Ana Cracion isn’t the typical artist covered by our Artist Spotlight series this semester. She’s a second year MFA student with the University of Connecticut’s Puppet Arts Program. I caught up with Ana at the Puppet Lab, UConn’s very own puppet facility on Depot Campus, only a short drive from main campus.
M: Where are you from? How did you end up doing puppetry?
A: I’m from Romania. And I did, I think I have a photo when me and my sister, we had bunk beds. So I have a photo. I was maybe four or five. And I have a marionette on strings that I made myself. I didn’t make it, like make it. But do you know those babies, that you know, girls used to have? I had a clown. So I put the clown on strings. And I was like four or five. I can show you that picture. And my path was probably kind of set. Then I was doing a lot of craft when I was a child. I was sculpting in clay and just like getting dirt with my grandmothers farm. And just making from simple not even clay, the clay that pottery makers use, but like dirt because I wasn’t very exposed to an environment that I got to be creative. I think if I would have had, in my hometown, which was like a provincial town. If we had puppet theater more maybe that was, but I think it turned out okay.

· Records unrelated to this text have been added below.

(** What the thread emits, when it gets that far. *)
Lemma ImageGuesserThread_run_Ok (filename : string)
    (m : gmap string string) (items : list (string * nat)) :
  ImageGuesserThread_run F filename = Ok (m, items) ->
  exists all_data,
    guess_inv (m, all_data) /\ items = most_common 10 (Counter all_data).
Proof.
  unfold ImageGuesserThread_run.
  destruct (fitz_open F filename) as [doc|e]; [|done].
  destruct (guess_pages F (seq 0 (length (pages doc))) (∅, []) doc)
    as [[l d'] [[m' all_data]|e]] eqn:Hrun; [|done].
  intros [= <- <-]. exists all_data. split; [|done].
  eapply guess_pages_inv; [apply guess_inv_empty|exact Hrun].
Qed.

Lemma most_common_elem (k : nat) (data : list string) (name : string)
    (n : nat) :
  (name, n) ∈ most_common k (Counter data) ->
  name ∈ data /\ n = occurrences name data.
Proof.
  intros Hin.
  assert ((name, n) ∈ Counter data) as Hc.
  { rewrite <- (sort_desc_Permutation _).
    eapply elem_of_sublist; [exact Hin|apply sublist_take]. }
  apply (proj2 (Counter_spec data)) in Hc as [-> Hn].
  split; [|done]. by apply occurrences_elem_of.
Qed.

End ImageGuess.

(** X21. What the image guesser emits fits together: the map sends a name
    only to the reference it is made of, [Image <ref>] to [<ref>], every
    reference is a non-empty string of digits, and each of the at most
    ten names reported is a key of the map. *)
Theorem X21_image_guess_map (F : Fitz) (filename : string)
    (m : gmap string string) (items : list (string * nat)) :
  ImageGuesserThread_run F filename = Ok (m, items) ->
  (forall name ref,
      m !! name = Some ref -> name = image_name ref /\ is_number ref = true) /\
  (forall name n,
      (name, n) ∈ items -> exists ref, m !! name = Some ref /\ (1 <= n)%nat) /\
  (length items <= 10)%nat.
Proof.
  intros (all_data & [Hdata Hmap] & ->)%ImageGuesserThread_run_Ok.
  cbn [fst snd] in Hdata, Hmap. rewrite Forall_forall in Hdata.
  split; [|split].
  - intros name ref Hlook. pose proof Hlook as [-> Hin]%Hmap.
    split; [done|]. destruct (Hdata _ Hin) as (ref' & Heq & Hnum).
    by apply image_name_inj in Heq as ->.
  - intros name n Hin. pose proof Hin as [Hname ->]%most_common_elem.
    destruct (Hdata _ Hname) as (ref & -> & _). exists ref. split.
    + by apply Hmap.
    + by apply elem_of_occurrences.
  - unfold most_common. rewrite length_take. lia.
Qed.

Lemma X21_image_guess_map_witness :
  ImageGuesserThread_run (fitz_example doc_images EmptyString) "in.pdf"
  = Ok ({[ "Image 7" := "7"; "Image 12" := "12" ]},
        [("Image 7", 2%nat); ("Image 12", 1%nat)]) /\
  (forall name n,
      (name, n) ∈ [("Image 7", 2%nat); ("Image 12", 1%nat)] ->
      exists ref,
        ({[ "Image 7" := "7"; "Image 12" := "12" ]} : gmap string string)
          !! name = Some ref /\ (1 <= n)%nat).
Proof.
  assert (ImageGuesserThread_run (fitz_example doc_images EmptyString) "in.pdf"
          = Ok ({[ "Image 7" := "7"; "Image 12" := "12" ]},
                [("Image 7", 2%nat); ("Image 12", 1%nat)])) as Hrun.
  { vm_compute. reflexivity. }
  split; [exact Hrun|].
  exact (proj1 (proj2 (X21_image_guess_map _ _ _ _ Hrun))).
Defined.

(** X22. [get_watermark_list] splits the rows of the table in two without
    losing one: the rows that are no key of the map are the texts, and
    each row that is a key gives its reference. *)
Theorem X22_get_watermark_list_partition (data : list string)
    (image_map : gmap string string) :
  (length (get_watermark_list data image_map).1
   + length (get_watermark_list data image_map).2 = length data)%nat /\
  (forall i, i ∈ (get_watermark_list data image_map).1 <->
             i ∈ data /\ image_map !! i = None) /\
  (forall ref, ref ∈ (get_watermark_list data image_map).2 <->
               exists i, i ∈ data /\ image_map !! i = Some ref).
Proof.
  unfold get_watermark_list. cbn [fst snd]. split; [|split].
  - induction data as [|i data IH]; [done|].
    rewrite filter_cons. cbn [omap list_omap].
    destruct (image_map !! i) as [ref|] eqn:Hi.
    + rewrite decide_False by done. simpl. simpl in IH. lia.
    + rewrite decide_True by done. simpl. simpl in IH. lia.
  - intros i. rewrite list_elem_of_filter. tauto.
  - intros ref. by rewrite list_elem_of_omap.
Qed.

(** X23. With the map of the image guesser, every image reference that
    [get_watermark_list] hands on is a non-empty string of digits,
    whatever the rows of the table are, and it comes from a row that
    holds its name; a name the guesser reports is never taken as a
    text. *)
Theorem X23_image_targets_are_numbers (F : Fitz) (filename : string)
    (m : gmap string string) (items : list (string * nat))
    (data : list string) :
  ImageGuesserThread_run F filename = Ok (m, items) ->
  Forall (fun ref => is_number ref = true /\ image_name ref ∈ data)
         (get_watermark_list data m).2 /\
  (forall name n, (name, n) ∈ items -> name ∉ (get_watermark_list data m).1).
Proof.
  intros (all_data & [Hdata Hmap] & ->)%ImageGuesserThread_run_Ok.
  cbn [fst snd] in Hdata, Hmap. rewrite Forall_forall in Hdata.
  unfold get_watermark_list. cbn [fst snd]. split.
  - apply Forall_forall. intros ref (i & Hi & Hlook)%list_elem_of_omap.
    pose proof Hlook as [-> Hin]%Hmap.
    destruct (Hdata _ Hin) as (ref' & Heq & Hnum).
    by apply image_name_inj in Heq as ->.
  - intros name n [Hname _]%most_common_elem.
    intros [Hnone _]%list_elem_of_filter.
    destruct (Hdata _ Hname) as (ref & -> & _).
    assert (m !! image_name ref = Some ref) as Hlook by by apply Hmap.
    by rewrite Hnone in Hlook.
Qed.

Lemma X23_image_targets_are_numbers_witness :
  Forall (fun ref => is_number ref = true
                     /\ image_name ref ∈ ["DRAFT"; "Image 7"])
         (get_watermark_list ["DRAFT"; "Image 7"]
            {[ "Image 7" := "7"; "Image 12" := "12" ]}).2.
Proof.
  refine (proj1 (X23_image_targets_are_numbers
                   (fitz_example doc_images EmptyString) "in.pdf"
                   _ [("Image 7", 2%nat); ("Image 12", 1%nat)]
                   ["DRAFT"; "Image 7"] _)).
  vm_compute. reflexivity.
Defined.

M: Do you think people are afraid of the word puppetry?
A: I think they weren’t accustomed with it. I think the tradition—we had puppetry tradition before the communism but when the communism came they made the puppet theater only for children. That’s when they said this was only going to be educational maybe. Because the mentality overall, it was this oppression. They were arresting poets, writers. and Romania in between the wars, it was an extraordinary place. It was like Paris. But then it changed. Everything went into gray and that mentality of scared, and it’s a long story of what was going on there. And you can still feel that mentality. People are saying “no” a lot. They cannot see, they don’t dream. So that’s how I ended up here because I was dreaming. And I was upset that a lot of people are telling no to me and they cannot see what I see.

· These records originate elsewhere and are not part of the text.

(** ** Updating twice *)

Lemma filter_fmap_stable {A : Type} (P : A -> Prop) `{!forall x, Decision (P x)}
      (f : A -> A) (l : list A) :
  (forall x, P (f x) <-> P x) -> filter P (f <$> l) = f <$> filter P l.
Proof.
  intros Hf. induction l as [|x l IH]; [done|].
  rewrite fmap_cons, !filter_cons.
  destruct (decide (P (f x))) as [H1|H1], (decide (P x)) as [H2|H2];
    [by rewrite fmap_cons, IH|destruct (Hf x); tauto|destruct (Hf x); tauto|exact IH].
Qed.

Lemma first_todo_updated (pk : Z) (todo : TodoCreate.t) (db : Database)
      (todo_id : Z) (current_user : string) :
  first_todo todo_id current_user
             {| users := users db; todos := updated_todos pk todo db |}
  = (fun r => if decide (TodoDB.id r = pk)
              then TodoDB.setattrs r (TodoCreate.dict todo) else r)
      <$> first_todo todo_id current_user db.
Proof.
  unfold first_todo, updated_todos. cbn [todos].
  rewrite (filter_fmap_stable (fun r => TodoDB.id r = todo_id)).
  - apply (first_fmap (fun r => TodoDB.owner r = current_user)).
    intros x. case_decide; [|done]. by rewrite setattrs_dict.
  - intros x. case_decide; [|done]. by rewrite setattrs_dict.
Qed.

Lemma updated_todos_twice (pk : Z) (todo : TodoCreate.t) (db : Database) :
  updated_todos pk todo {| users := users db; todos := updated_todos pk todo db |}
  = updated_todos pk todo db.
Proof.
  unfold updated_todos. cbn [todos]. rewrite <- list_fmap_compose.
  apply list_fmap_ext. intros _ r _. unfold compose.
  destruct (decide (TodoDB.id r = pk)) as [Hr|Hr].
  - rewrite decide_True by by rewrite setattrs_dict. by rewrite !setattrs_dict.
  - by rewrite decide_False.
Qed.

(** X13: an update is idempotent: sending the same update again gives the
    same answer and leaves the same database as sending it once. *)
Theorem update_idempotent (todo_id : Z) (todo : TodoCreate.t)
        (current_user : string) (db : Database) :
  update_todo todo_id todo current_user
              (snd (update_todo todo_id todo current_user db))
  = update_todo todo_id todo current_user db.
Proof.
  destruct (first_todo todo_id current_user db) as [t|] eqn:E.
  - destruct (update_todo_found todo_id todo _ db t E) as (row & Hupd & Hrow).
    pose proof E as (Hin & Hid & _)%query_todo_found.
    rewrite Hupd. cbn [snd].
    rewrite (update_todo_eq _ _ _ {| users := _; todos := _ |}).
    rewrite first_todo_updated, E. cbn [fmap option_fmap option_map].
    rewrite decide_True by done. cbn zeta. rewrite setattrs_dict.
    cbn [TodoDB.id users todos]. rewrite updated_todos_twice.
    unfold updated_todos at 1.
    rewrite (first_fmap (fun r => TodoDB.id r = TodoDB.id t)).
    + rewrite update_todo_eq, E in Hupd. cbn zeta in Hupd.
      destruct (head (filter (fun r => TodoDB.id r = TodoDB.id t) (todos db)))
        as [r0|] eqn:E0; [|done].
      cbn in Hupd |- *. apply first_Some in E0 as [_ E0].
      rewrite decide_True by done. cbn [TodoDB.id TodoDB.owner]. exact Hupd.
    + intros x. case_decide; [|done]. by rewrite setattrs_dict.
  - assert (Hno : update_todo todo_id todo current_user db = (Raise NotFound, db))
      by (rewrite update_todo_eq, E; reflexivity).
    by rewrite Hno.
Qed.

(** ** Who am I *)

(** X14: GET /users/me/ answers 200 with exactly the presented username
    when the credentials authenticate, and 401 otherwise; the answer never
    carries the stored digest. *)
Theorem users_me_echo (c : HTTPBasicCredentials.t) (db : Database) :
  (get_current_user c db = (Return (HTTPBasicCredentials.username c), db) /\
   handle (GET_users_me c) db
     = ({| status_code := HTTP_200_OK;
           content := JUser (User.mk (HTTPBasicCredentials.username c)) |}, db)) \/
  (get_current_user c db = (Raise Unauthorized, db) /\
   handle (GET_users_me c) db
     = ({| status_code := HTTP_401_UNAUTHORIZED;
           content := JDetail "Incorrect username or password" |}, db)).
Proof.
  cbn [handle]. unfold respond, Depends, bind.
  destruct (get_current_user_cases c db) as [[-> _]| ->]; [by left|by right].
Qed.

(** ** Creating, then listing *)

(** X15: creating a todo appends it to the list of the caller and changes
    the list of no other user. *)
Theorem create_then_list (todo : TodoCreate.t) (current_user : string)
        (db : Database) :
  exists row db',
    create_todo todo current_user db = (Return row, db') /\
    forall user l,
      read_todos user db = (Return l, db) ->
      read_todos user db'
        = (Return (if decide (user = current_user) then l ++ [row] else l), db').
Proof.
  eexists _, _. split; [apply create_todo_eq|].
  intros user l [= <-]. unfold read_todos, query_todos. cbn [todos].
  rewrite filter_app. f_equal. f_equal. case_decide as Hu.
  - by rewrite filter_cons_True, filter_nil by done.
  - rewrite filter_cons_False, filter_nil, app_nil_r; [done|].
    cbn. congruence.
Qed.

(** ** The shape of a digest *)

Lemma compress_length (h block : list Z) :
  length h = 8%nat -> length (SHA256.compress h block) = 8%nat.
Proof.
  intros Hh. unfold SHA256.compress.
  rewrite List.length_map, List.length_combine, Hh. reflexivity.
Qed.

Lemma blocks_length (n : nat) (h bytes : list Z) :
  length h = 8%nat -> length (SHA256.blocks n h bytes) = 8%nat.
Proof.
  revert h bytes. induction n as [|n IH]; intros h bytes Hh; [exact Hh|].
  cbn [SHA256.blocks]. apply IH. by apply compress_length.
Qed.

Lemma be_bytes_range (n : nat) (x : Z) :
  Forall (fun b => 0 <= b < 256) (SHA256.be_bytes n x).
Proof.
  induction n as [|n IH]; cbn [SHA256.be_bytes]; constructor; [|exact IH].
  apply Z.mod_pos_bound. lia.
Qed.

Lemma digest_length (msg : list Z) : length (SHA256.digest msg) = 32%nat.
Proof.
  unfold SHA256.digest. cbn zeta.
  pose proof (blocks_length (length (SHA256.pad msg) / 64) SHA256.H0
                            (SHA256.pad msg) eq_refl) as Hlen.
  destruct (SHA256.blocks _ _ _) as [|a [|b [|c [|d [|e [|f [|g [|h [|? ?]]]]]]]]];
    try discriminate.
  reflexivity.
Qed.

Lemma digest_range (msg : list Z) :
  Forall (fun b => 0 <= b < 256) (SHA256.digest msg).
Proof.
  unfold SHA256.digest. cbn zeta.
  induction (SHA256.blocks _ _ _) as [|w ws IH]; [constructor|].
  cbn [List.flat_map]. apply Forall_app. split; [apply be_bytes_range|exact IH].
Qed.

Lemma hex_length (bytes : list Z) :
  String.length (SHA256.hex bytes) = (2 * length bytes)%nat.
Proof.
  induction bytes as [|b bytes IH]; [reflexivity|].
  unfold SHA256.hex in *. cbn [List.fold_right String.length length].
  rewrite IH. lia.
Qed.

M: How long does it take, on average, to make a puppet?
A: Well, it depends. If you’re going to make a small figurine for the toy theater, it’s going to take one hour. If you’re going to make a marionette, it can from one week to several weeks, depending on how complex it is. It’s all about just getting out the idea and then putting it, deciding on what materials you’re going to use, how it’s going to move, how you’re going to paint it. It takes as time as the puppet wants to come out.
M: What’s your next project?
A: I’m ready for a new one. This new story found me through a dress. I was wearing a dress one time just doing a project with Sarah. And I looked at the label. And I wanted to buy a similar dress because it’s like a vintage one. And it said “union workers.” And I looked it up on the Internet and I arrived by information to the international ladies garment union. And I found out about a fire that took place in 1911 in New York. Where like 123 women died and they were all seamstresses. And something just made me look forward, look deeper into that and I found out there was a girl from Romania that came with her family in 1907 and she lost her life in that fire. And that made it, I knew that was kind of my story when I started reading about it. But when I saw that there was somebody that was from my country made it more personal. And I want to tell the story of her coming here and just having the same dream as so many other women, just having a normal life or a decent life and getting mixed up in all this union and businessman and the garment industry of the time and ending up in that stupid fire. So this is my project right now.
M: What do you want people to walk away with after a performance of yours?
A: I think just an open mind. And just, you know, the idea that objects are around us and they’ve been around us for a long time and we interact with them and communicate with them. And puppets are objects and puppets or dolls have been with us since we were in caves. That’s how we were telling stories. So moving away from this environment and considering that that’s just something for children. For me, I think people taking a bit, are pushing away a part of their soul. So open their soul back to this land, this world of storytelling. Puppets are our representations in the inanimate world. We explain to ourselves, we explain the world around us through these objects. Puppeteer says yes to each other and the world. This is the message of this place, that they say “Yeah, go ahead, do it, experience it, try it.” even though it might not work, but you tried it. You learned something from it.